In the entries below, find each line bearing the string "item" and copy it.

MATERIAL FOR THE TASK
————

Definition reject_assignment_delivery (self : Self) (o : KeyedOperating) (item : AssignWorker)
  (reason : ExactDeliveryReason) : Self * state_actions :=
  match take_cell (awaits_receipt (assign_receipt item)) o with
  | None => (self, diagnose self (State_Operating o) (rejected_assignment item reason))
  | Some (position, mkCell (mkMember role recoveries state) queue capacity, taken) =>
      match reserve_one self with
      | (self, None) =>
          let '(s, a) := diagnose self (State_Operating o) (rejected_assignment item reason) in
          match s with
          | State_Operating o => begin_retirement self o a
          | s => (self, (s, a))
          end
      | (self, Some shutdown) =>
          let '(target, returned, receipt) := assign_into_parts item in
          let o := taken in
          match state with
          | Member_Worker (mkPoolWorker current (Phase_Busy assignment)) =>
              match PoolAssignment.accept_rejection assignment returned with
              | Err (assignment, returned) =>
                  (self, diagnose self
                     (State_Operating (put o position role recoveries
                        (Member_Worker (mkPoolWorker current (Phase_Busy assignment))) queue capacity))
                     (rejected_assignment (assign_returned target returned receipt) reason))
              | Ok (JobReturned customer stopped) =>
                  let queue := bt_insert (job_admitted customer) customer queue in
                  match stopped with
                  | None =>
                      let '(o, a) :=
                        quarantine_worker o position role recoveries current shutdown queue capacity keyed_cont in
                      (self, (State_Operating o, a))
                  | Some stopped =>
                      recover_worker self o position role recoveries (attempt current) stopped None queue
                        capacity keyed_cont
                  end
              | Ok (ConflictingCompletion customer assignment completion stopped) =>
                  let a := return_assigned customer Assigned_ContradictoryAssignmentSettlement keyed_cont in
                  let a := diagnosed self (Unexpected
                    (rejected_assignment (assign_returned target assignment receipt) reason)) a in
                  let a := diagnosed self (Unexpected (Event_WorkerCompleted
                    (mkCompletionReport (attempt_creation (attempt current)) completion))) a in
                  match stopped with
                  | None =>
                      let '(o, a) :=
                        quarantine_worker o position role recoveries current shutdown queue capacity a in
                      begin_retirement self o a
                  | Some stopped =>
                      match recover_worker self o position role recoveries (attempt current) stopped None queue
                              capacity a with
                      | (self, (State_Operating o, a)) => begin_retirement self o a
                      | other => other
                      end
                  end
              end
          | state =>
              (self, diagnose self (State_Operating (put o position role recoveries state queue capacity))
                 (rejected_assignment (assign_returned target returned receipt) reason))
          end
      end
  end.

Definition accept_assignment_receipt (self : Self) (o : KeyedOperating) (receipt : AssignmentReceipt) :
  Self * result state_actions (KeyedOperating * AssignmentReceipt) :=
  match take_cell (awaits_receipt receipt) o with
  | None => (self, Err (o, receipt))
  | Some (position, mkCell (mkMember role recoveries state) queue capacity, o) =>
      match state with
      | Member_Worker (mkPoolWorker current (Phase_Busy assignment)) =>
          let busy a :=
            put o position role recoveries (Member_Worker (mkPoolWorker current (Phase_Busy a))) queue capacity in
          match accept_receipt assignment receipt with
          | Ok (Receipt_AwaitingCompletion assignment) =>
              (self, Ok (State_Operating (busy assignment), keyed_cont))
          | Ok (Receipt_JobCompleted customer r stopped) =>
              let '(self, result) :=
                complete_assignment self o position role recoveries current customer r stopped queue capacity in
              (self, Ok result)
          | Ok (Receipt_JobInterrupted customer stopped late_completion) =>
              let '(self, result) :=
                interrupt_assignment self o position role recoveries current customer stopped late_completion
                  queue capacity in
              (self, Ok result)
          | Err (assignment, receipt) => (self, Err (busy assignment, receipt))
          end
      | state => (self, Err (put o position role recoveries state queue capacity, receipt))
      end
  end.

Definition pool_accept_completion (self : Self) (o : KeyedOperating) (child : CreationId)
  (completion : Completion) : Self * result state_actions (KeyedOperating * CompletionReport) :=
  match take_cell (awaits_completion child completion) o with
  | None => (self, Err (o, mkCompletionReport child completion))
  | Some (position, mkCell (mkMember role recoveries state) queue capacity, o) =>
      match state with
      | Member_Worker (mkPoolWorker current (Phase_Busy assignment)) =>
          let busy a :=
            put o position role recoveries (Member_Worker (mkPoolWorker current (Phase_Busy a))) queue capacity in
          match accept_completion assignment completion with
          | Ok (Completion_AwaitingReceipt assignment) =>
              (self, Ok (State_Operating (busy assignment), keyed_cont))
          | Ok (Completion_JobCompleted customer r stopped) =>
              let '(self, result) :=
                complete_assignment self o position role recoveries current customer r stopped queue capacity in
              (self, Ok result)
          | Err (assignment, completion) => (self, Err (busy assignment, mkCompletionReport child completion))
          end
      | state =>
          (self, Err (put o position role recoveries state queue capacity, mkCompletionReport child completion))
      end
  end.

(** ** Stops and shutdowns of workers *)

Definition recover_quarantined_worker (self : Self) (o : KeyedOperating) (position : nat) (role : role_name)
  (recoveries : RecoveryCount) (current : CurrentWorker) (shutdown : EstablishedShutdownResolved)
  (stopped : ChildStopped Addr) (queue : KeyedQueue) (capacity : BacklogCapacity) : Self * state_actions :=
  let a :=
    match shutdown with
    | ShutdownAccepted _ => keyed_cont
    | shutdown => diagnosed self (Diag_WorkerShutdownRejected role shutdown) keyed_cont
    end in
  recover_worker self o position role recoveries (attempt current) stopped None queue capacity a.

Definition accept_worker_stop (self : Self) (o : KeyedOperating) (stopped : ChildStopped Addr) :
  Self * result state_actions (KeyedOperating * ChildStopped Addr) :=
  match take_cell (is_worker (stopped_child stopped)) o with
  | None => (self, Err (o, stopped))
  | Some (position, mkCell (mkMember role recoveries state) queue capacity, o) =>
      match state with
      | Member_Worker (mkPoolWorker current phase) =>
          let put_phase phase :=
            put o position role recoveries (Member_Worker (mkPoolWorker current phase)) queue capacity in
          match phase with
          | Phase_Idle =>
              let '(self, result) :=
                recover_worker self o position role recoveries (attempt current) stopped None queue capacity
                  keyed_cont in
              (self, Ok result)
          | Phase_Busy assignment =>
              match PoolAssignment.accept_worker_exit assignment stopped with
              | Ok (Exit_AwaitingReceipt assignment) =>
                  (self, Ok (State_Operating (put_phase (Phase_Busy assignment)), keyed_cont))
              | Ok (Exit_JobInterrupted customer stopped late_completion) =>
                  let '(self, result) :=
                    interrupt_assignment self o position role recoveries current customer stopped
                      late_completion queue capacity in
                  (self, Ok result)
              | Err (assignment, stopped) => (self, Err (put_phase (Phase_Busy assignment), stopped))
              end
          | Phase_Stopping shutdown =>
              match join_stopped shutdown stopped (attempt current) with
              | Ok (Flow_Continue shutdown) =>
                  (self, Ok (State_Operating (put_phase (Phase_Stopping shutdown)), keyed_cont))
              | Ok (Flow_Break (shutdown, stopped)) =>
                  let '(self, result) :=
                    recover_quarantined_worker self o position role recoveries current shutdown stopped queue
                      capacity in
                  (self, Ok result)
              | Err (shutdown, stopped) => (self, Err (put_phase (Phase_Stopping shutdown), stopped))
              end
          | phase => (self, Err (put_phase phase, stopped))
          end
      | state => (self, Err (put o position role recoveries state queue capacity, stopped))
      end
  end.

————

EXERCISE OUTPUT
Definition reject_assignment_delivery (self : Self) (o : KeyedOperating) (item : AssignWorker)
  match take_cell (awaits_receipt (assign_receipt item)) o with
  | None => (self, diagnose self (State_Operating o) (rejected_assignment item reason))
          let '(s, a) := diagnose self (State_Operating o) (rejected_assignment item reason) in
          let '(target, returned, receipt) := assign_into_parts item in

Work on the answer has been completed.